Hong Jae-Seok, Kang Hee-Chung
From the Research Department, Health Insurance Review & Assessment Service (J-SH); and Health Security Research Division, Korea Institute for Health and Social Affairs, Seoul, Republic of Korea (H-CK).
Medicine (Baltimore). 2014 Dec;93(28):e287. doi: 10.1097/MD.0000000000000287.
Issues regarding healthcare disparity continue to increase in connection with access to quality care for acute myocardial infarction (AMI), even though the case-fatality rate (CFR) continues to decrease. We explored regional variation in AMI CFRs and examined whether the variation was due to disparities in access to quality medical services for AMI patients. A dataset was constructed from the Korea National Health Insurance Claims Database to conduct a retrospective cohort study of 95,616 patients who were admitted to a hospital in Korea from 2003 to 2007 with AMI. Each patient was followed in the claims database for information about treatment after admission or death. The procedure rate decreased as the region went "down" from Seoul to the county level, whereas the AMI CFR increased as the county level as a function of proximity to the county level (30-day AMI CFRs: Seoul, 16.4%; metropolitan areas, 16.2%, cities; 18.8%, counties, 39.4%). Even after adjusting for covariates, an identical regional variation in the odds of patients receiving treatment services and dying was identified. After adjusting for invasive and medical management variables in addition to earlier covariates, the death risk in the counties remained statistically significantly higher than in Seoul; however, the degree of the difference decreased greatly and the significant differences in metropolitan areas and cities disappeared. Policy interventions are needed to increase access to quality AMI care in county-level local areas because regional differences in the AMI CFR are likely caused by differences in the performance of medical and invasive management among the regions of Korea. Additionally, a public education program to increase the awareness of early symptoms and the necessity of visiting the hospital early should be established as the first priority to improve the outcome of AMI patents, especially in county-level local areas.

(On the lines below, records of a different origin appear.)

(** While the button is down the path collects the positions inside the
    image. *)
Lemma trail_collects (p : props) (trail : list (option coords)) (s : state) :
  isBrushActive p = true ->
  isDrawing s = true ->
  let moved := mouse_run inside p (map MouseMove trail) s in
  snd moved = [] /\
  isDrawing (fst moved) = true /\
  brushPath (fst moved) = brushPath s ++ inside_image trail.
Proof.
  intros Hb. revert s.
  induction trail as [|o trail IH]; intros s Hd.
  - cbn. rewrite app_nil_r. repeat split. exact Hd.
  - cbn [map mouse_run mouse_step]. unfold handleMouseMove. rewrite Hb.
    destruct o as [c|]; [rewrite Hd|];
      match goal with
      | |- context [mouse_run inside p _ ?x] =>
        destruct (IH x) as (I1 & I2 & I3); [cbn; try exact Hd; reflexivity|];
        destruct (mouse_run inside p (map MouseMove trail) x) as [s2 calls2]
      end; cbn in I1, I2, I3 |- *; subst calls2; rewrite I3;
      repeat split; try exact I2; now rewrite <- ?app_assoc.
Qed.

(** X30: with the brush active, pressing the button inside the image,
    moving and releasing gives the parent exactly one finished stroke: the
    position of the press followed by the positions of the moves that were
    inside the image, in order, with the radius and mode of the brush.
    Leaving the canvas ends the stroke in the same way.  Afterwards
    nothing is being drawn and the path is empty. *)
Theorem stroke_is_delivered_once (p : props) (start : coords)
    (trail : list (option coords)) (button : Z) (shiftKey : bool)
    (s : state) (finish : mouse_event) :
  isBrushActive p = true ->
  finish = MouseUp \/ finish = MouseLeave ->
  let r := mouse_run inside p
             (MouseDown (Some start) button shiftKey
              :: map MouseMove trail ++ [finish]) s in
  snd r = [OnBrushComplete (start :: inside_image trail)
             (brushSize p) (brushMode p)] /\
  isDrawing (fst r) = false /\
  brushPath (fst r) = [].
Proof.
  intros Hb Hfin r. subst r.
  cbn [mouse_run mouse_step]. unfold handleMouseDown. rewrite Hb.
  assert (Happ : forall l1 l2 s0,
            mouse_run inside p (l1 ++ l2) s0
            = let (s1, c1) := mouse_run inside p l1 s0 in
              let (s2, c2) := mouse_run inside p l2 s1 in
              (s2, c1 ++ c2)).
  { induction l1 as [|e l1 IH]; intros l2 s0; cbn [app mouse_run].
    - destruct (mouse_run inside p l2 s0); reflexivity.
    - destruct (mouse_step inside p e s0) as [s1 c1]. rewrite IH.
      destruct (mouse_run inside p l1 s1) as [s2 c2].
      destruct (mouse_run inside p l2 s2) as [s3 c3].
      now rewrite app_assoc. }
  rewrite Happ.
  match goal with
  | |- context [mouse_run inside p (map MouseMove trail) ?x] =>
    destruct (trail_collects p trail x Hb eq_refl) as (T1 & T2 & T3);
    destruct (mouse_run inside p (map MouseMove trail) x) as [s1 c1]
  end.
  cbn in T1, T2, T3. subst c1.
  destruct Hfin as [Hfin|Hfin]; subst finish; cbn [mouse_run mouse_step];
    unfold handleMouseUp, handleMouseLeave; rewrite T2, T3; cbn;
    repeat split.
Qed.

End BrushStroke.

(** * Examples of the further properties *)

Section Witnesses.

Import Examples MoreExamples.

(** An undo while the backend cannot be reached. *)
Lemma failed_step_loses_record_witness :
  let r := Annotations.undo unreachable None busy [] in
  Annotations.undoStack (st r) = [] /\
  Annotations.redoStack (st r) = [Annotations.ADelete cellB].
Proof.
  destruct (failed_step_loses_record unreachable None busy [] []
              (Annotations.ACreate cellA) down) as [H _].
  destruct (H eq_refl eq_refl) as (_ & H2 & H3 & _).
  split; [exact H2 | exact H3].
Defined.

Lemma step_moves_record_witness :
  let r := Annotations.undo steady None busy [] in
  Annotations.undoStack (st r) = [] /\
  Annotations.redoStack (st r)
  = [Annotations.ADelete cellB; Annotations.ACreate cellA].
Proof.
  destruct (step_moves_record steady None busy [] []
              (Annotations.ACreate cellA) (Annotations.ACreate cellA)) as [H _].
  destruct (H eq_refl eq_refl) as (_ & H2 & H3 & _).
  split; [exact H2 | exact H3].
Defined.

Lemma nothing_to_step_witness :
  Annotations.undo steady None Annotations.initial []
  = Ran (Returned tt) Annotations.initial [].
Proof.
  destruct (nothing_to_step steady None Annotations.initial []) as [H _].
  exact (H eq_refl).
Defined.

Lemma create_then_undo_witness :
  let r := (Annotations.saveAnnotation steady (Some "slice_0001") (Some square)
              [0; 0; 10; 10]%Z 100 1 "Cell" ;;
            Annotations.undo steady (Some "slice_0001"))
             Annotations.initial [] in
  Annotations.annotations (st r) = [] /\
  Annotations.redoStack (st r) = [Annotations.ACreate cellA].
Proof.
  destruct (create_then_undo steady (Some "slice_0001") (Some square)
              [0; 0; 10; 10]%Z 100 1 "Cell" Annotations.initial [] cellA
              eq_refl eq_refl eq_refl eq_refl) as (_ & H2 & _ & H4 & _).
  split; [exact H2 | exact H4].
Defined.

Lemma redo_deletes_recreated_witness :
  let undone := (Annotations.deleteAnnotation steady "b" ;;
                 Annotations.undo steady (Some "slice_0001")) busy [] in
  sent (Annotations.redo steady (Some "slice_0001") (st undone) (sent undone))
  = [ReqDeleteAnnotation "b";
     ReqCreateAnnotation (Some "slice_0001") (Annotations.fields_of cellB);
     ReqDeleteAnnotation "a"].
Proof.
  destruct (redo_deletes_recreated steady (Some "slice_0001") "b" busy []
              cellB cellA eq_refl eq_refl eq_refl eq_refl)
    as (_ & _ & H3 & _).
  exact H3.
Defined.

Lemma load_outcomes_witness :
  let r := Annotations.loadAnnotations unreachable (Some "slice_0002") busy [] in
  Annotations.isLoading (st r) = false /\
  Annotations.annotations (st r) = [cellA; cellB].
Proof.
  destruct (load_outcomes unreachable (Some "slice_0002") busy [] eq_refl)
    as (_ & H2 & _ & H4 & _).
  destruct (H4 down eq_refl) as [H5 _].
  split; [exact H2 | exact H5].
Defined.

Lemma merge_swaps_sources_witness :
  let r := Annotations.mergeAnnotations steady (Some "slice_0001") ["a"; "b"]
             1 "Cell" busy [] in
  Annotations.annotations (st r) = [cellA].
Proof.
  destruct (merge_swaps_sources steady (Some "slice_0001") ["a"; "b"] 1 "Cell"
              busy [] cellA eq_refl ltac:(cbn; lia) eq_refl)
    as (_ & H2 & _).
  exact H2.
Defined.

Lemma encode_once_witness :
  sent ((App.swallow (SAM.encode unreachable (Some "slice_0002")) ;;
         SAM.encode unreachable (Some "slice_0002")) SAM.initial [])
  = [] ++ [ReqEncodeImage (Some "slice_0002"); ReqEncodeImage (Some "slice_0002")].
Proof.
  destruct (encode_once unreachable (Some "slice_0002") SAM.initial [])
    as (_ & _ & H).
  destruct (H ltac:(discriminate) down eq_refl) as (_ & _ & _ & H4).
  exact H4.
Defined.

Lemma segment_outcomes_witness :
  SAM.isSegmenting
    (st (SAM.segment steady (Some "slice_0002") [click 1] None SAM.initial []))
  = false.
Proof.
  destruct (segment_outcomes steady (Some "slice_0002") [click 1] None
              SAM.initial [] ltac:(discriminate)) as (H & _).
  exact H.
Defined.

Lemma segment_needs_encoding_witness :
  sent (SAM.segment unreachable (Some "slice_0002") [click 1] None SAM.initial [])
  = [ReqEncodeImage (Some "slice_0002")].
Proof.
  destruct (segment_needs_encoding unreachable (Some "slice_0002") [click 1]
              None SAM.initial [] down ltac:(discriminate)
              ltac:(discriminate) eq_refl) as (_ & H & _).
  exact H.
Defined.

Lemma reset_forces_encoding_witness :
  exists rest,
    sent ((SAM.resetEncoder ;;
           SAM.segment steady (Some "slice_0002") [click 1] None) withPreview [])
    = [] ++ ReqEncodeImage (Some "slice_0002") :: rest.
Proof.
  exact (reset_forces_encoding steady "slice_0002" [click 1] None withPreview []
           ltac:(discriminate)).
Defined.

Lemma generate_never_throws_witness :
  let r := Transfer.generateAndSegment unreachable (Some "slice_0002")
             Transfer.DEFAULT_SETTINGS (Some []) [] (Some cellA) idle [] in
  res r = Returned tt /\
  Transfer.transferPoints (Transfer.tr (st r)) = None.
Proof.
  destruct (generate_never_throws unreachable (Some "slice_0002") (Some [])
              Transfer.DEFAULT_SETTINGS [] (Some cellA) idle []) as (H1 & H2).
  destruct (H2 cellA eq_refl eq_refl) as (_ & H3).
  destruct (H3 down eq_refl) as (_ & H4 & _).
  split; [exact H1 | exact H4].
Defined.

Lemma navigation_keeps_index_witness :
  let r := navigate_all steady (Some "slice_0002") (Some [])
             [Confirm; Skip; Previous; Previous; Skip; Skip] firstStep [] in
  Transfer.currentIndex (Transfer.tr (st r)) < 2.
Proof.
  destruct (navigation_keeps_index steady (Some "slice_0002") (Some [])
              [Confirm; Skip; Previous; Previous; Skip; Skip] firstStep []
              ltac:(cbn; lia)) as (_ & _ & _ & H & _).
  exact H.
Defined.

Lemma previous_slice_witness :
  Transfer.previousImageId (Some "slice_0002") slices = Some "slice_0001".
Proof.
  destruct (previous_slice "slice_0002" slices) as (H & _).
  apply (H [] "slice_0001" []).
  - discriminate.
  - intros [].
  - discriminate.
  - reflexivity.
Defined.

Lemma confirm_twice_at_last_witness :
  Transfer.confirmedPreviews
    (Transfer.tr
       (st ((Transfer.confirmCurrent steady (Some "slice_0002") (Some []) ;;
             Transfer.confirmCurrent steady (Some "slice_0002") (Some []))
              lastStep [])))
  = [confirmedA; confirmedB].
Proof.
  destruct (confirm_twice_at_last steady (Some "slice_0002") (Some [])
              lastStep [] shown cellB eq_refl eq_refl eq_refl) as (_ & H).
  exact H.
Defined.

Lemma confirm_excludes_earlier_only_witness :
  sent (Transfer.confirmCurrent steady (Some "slice_0002") (Some []) firstStep [])
  = [ReqGenerateTransferPoints half [0; 0; 5; 10]%Z 2 1;
     ReqSegmentImage (Some "slice_0002")
       [{| x := 5; y := 5; is_positive := true |};
        {| x := 20; y := 20; is_positive := false |}]%Z
       None].
Proof.
  destruct (confirm_excludes_earlier_only steady (Some "slice_0002") (Some [])
              firstStep [] shown cellA cellB
              {| positive_points := [{| x := 5; y := 5; is_positive := true |}];
                 negative_points := [{| x := 20; y := 20; is_positive := false |}] |}
              eq_refl eq_refl eq_refl eq_refl eq_refl ltac:(discriminate) eq_refl)
    as (H & _).
  exact H.
Defined.

Lemma previous_keeps_confirmed_witness :
  Transfer.prevAnnotation steady (Some "slice_0002") (Some []) firstStep []
  = Ran (Returned tt) firstStep [].
Proof.
  destruct (previous_keeps_confirmed steady (Some "slice_0002") (Some [])
              firstStep []) as (_ & _ & H).
  exact (H eq_refl).
Defined.

Lemma start_outcomes_witness :
  let r := Transfer.startTransfer steady (Some "slice_0002") slices (Some [])
             idle [] in
  Transfer.isActive (Transfer.tr (st r)) = true /\
  Transfer.sourceAnnotations (Transfer.tr (st r)) = [cellA; cellB] /\
  Transfer.isLoading (Transfer.tr (st r)) = false.
Proof.
  destruct (start_outcomes steady (Some "slice_0002") (Some []) slices idle []
              eq_refl) as (_ & H2 & H3 & _).
  destruct (H3 cellA [cellB] eq_refl) as (H4 & H5 & _).
  split; [exact H4|]. split; [exact H5 | exact H2].
Defined.

Lemma remove_confirmed_at_witness :
  Transfer.confirmedPreviews
    (Transfer.tr (st (Transfer.removeConfirmed 5 allConfirmed [])))
  = [confirmedA; confirmedB].
Proof.
  destruct (remove_confirmed_at 5 allConfirmed []) as (_ & H & _).
  exact (H ltac:(cbn; lia)).
Defined.

Lemma commit_creates_all_witness :
  let r := App.handleSaveAllTransfers steady (desk allConfirmed) [] in
  Transfer.isActive (Transfer.tr (App.hooks (st r))) = false /\
  sent r = [commit_request (Some "slice_0002") confirmedA;
            commit_request (Some "slice_0002") confirmedB].
Proof.
  destruct (commit_creates_all steady (desk allConfirmed) [] eq_refl
              ltac:(discriminate) eq_refl) as (_ & H2 & H3 & _).
  split; [exact H3 | exact H2].
Defined.

Lemma emptied_points_cancel_request_witness :
  sent ((App.handleAddPoint (click 1) ;; App.elapse steady 40 ;;
         Handlers.handleRemoveLastPoint ;; App.elapse steady 500)
          (desk idle) [])
  = [].
Proof.
  destruct (emptied_points_cancel_request steady (desk idle) [] 500 eq_refl)
    as (_ & _ & H).
  exact (H (click 1) 40 eq_refl eq_refl ltac:(unfold App.DEBOUNCE; lia)).
Defined.

Lemma selection_toggles_witness :
  Handlers.selection (Some "a") true (Handlers.selection (Some "a") true ["b"])
  = ["b"].
Proof.
  destruct (selection_toggles "a" ["b"]) as (_ & _ & _ & H & _).
  destruct (H ltac:(intros [Hx|[]]; discriminate Hx)) as [_ H2].
  exact H2.
Defined.

Lemma interface_invariants_witness :
  ui_ok (st (ui_run [ToggleMode; SelectAnnotation (Some "a") false; ToggleBrush;
                     IncreaseBrushSize; ToggleMode; DecreaseBrushSize]
               (started (desk idle)) [])).
Proof.
  destruct (interface_invariants
              [ToggleMode; SelectAnnotation (Some "a") false; ToggleBrush;
               IncreaseBrushSize; ToggleMode; DecreaseBrushSize]
              (started (desk idle)) []) as (_ & _ & H).
  - split; [cbn; lia|]. split; [reflexivity|constructor].
  - exact H.
Defined.

Lemma keyboard_gates_witness :
  Keyboard.handleKeyDown true false keyT = Some Keyboard.OnStartTransfer /\
  Keyboard.tagName keyT <> "INPUT".
Proof.
  split; [reflexivity|].
  destruct (keyboard_gates true false keyT Keyboard.OnStartTransfer eq_refl)
    as (_ & H & _).
  exact H.
Defined.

尽管急性心肌梗死(AMI)的病死率(CFR)持续下降,但与获得高质量急性心肌梗死治疗相关的医疗保健差异问题仍在不断增加。我们探讨了急性心肌梗死病死率的地区差异,并研究了这种差异是否是由于急性心肌梗死患者获得优质医疗服务的机会不平等所致。我们从韩国国民健康保险索赔数据库构建了一个数据集,对2003年至2007年在韩国医院住院的95616例急性心肌梗死患者进行回顾性队列研究。在索赔数据库中对每位患者进行随访,以获取入院后治疗或死亡的信息。随着地区从首尔到县级“降低”,治疗率下降,而急性心肌梗死病死率则随着县级的降低而增加(30天急性心肌梗死病死率:首尔,16.4%;大城市地区,16.2%,城市;18.8%,县,39.4%)。即使在调整协变量后,仍发现患者接受治疗服务和死亡几率存在相同的地区差异。在除早期协变量外还调整了侵入性和药物管理变量后,县内的死亡风险在统计学上仍显著高于首尔;然而,差异程度大幅下降,大城市地区和城市的显著差异消失。由于韩国各地区急性心肌梗死病死率的地区差异可能是由医疗和侵入性管理表现的差异引起的,因此需要采取政策干预措施,以增加县级地区获得优质急性心肌梗死治疗的机会。此外,应将提高对早期症状的认识以及尽早就诊必要性的公众教育计划作为首要任务来制定,以改善急性心肌梗死患者的治疗结果,特别是在县级地区。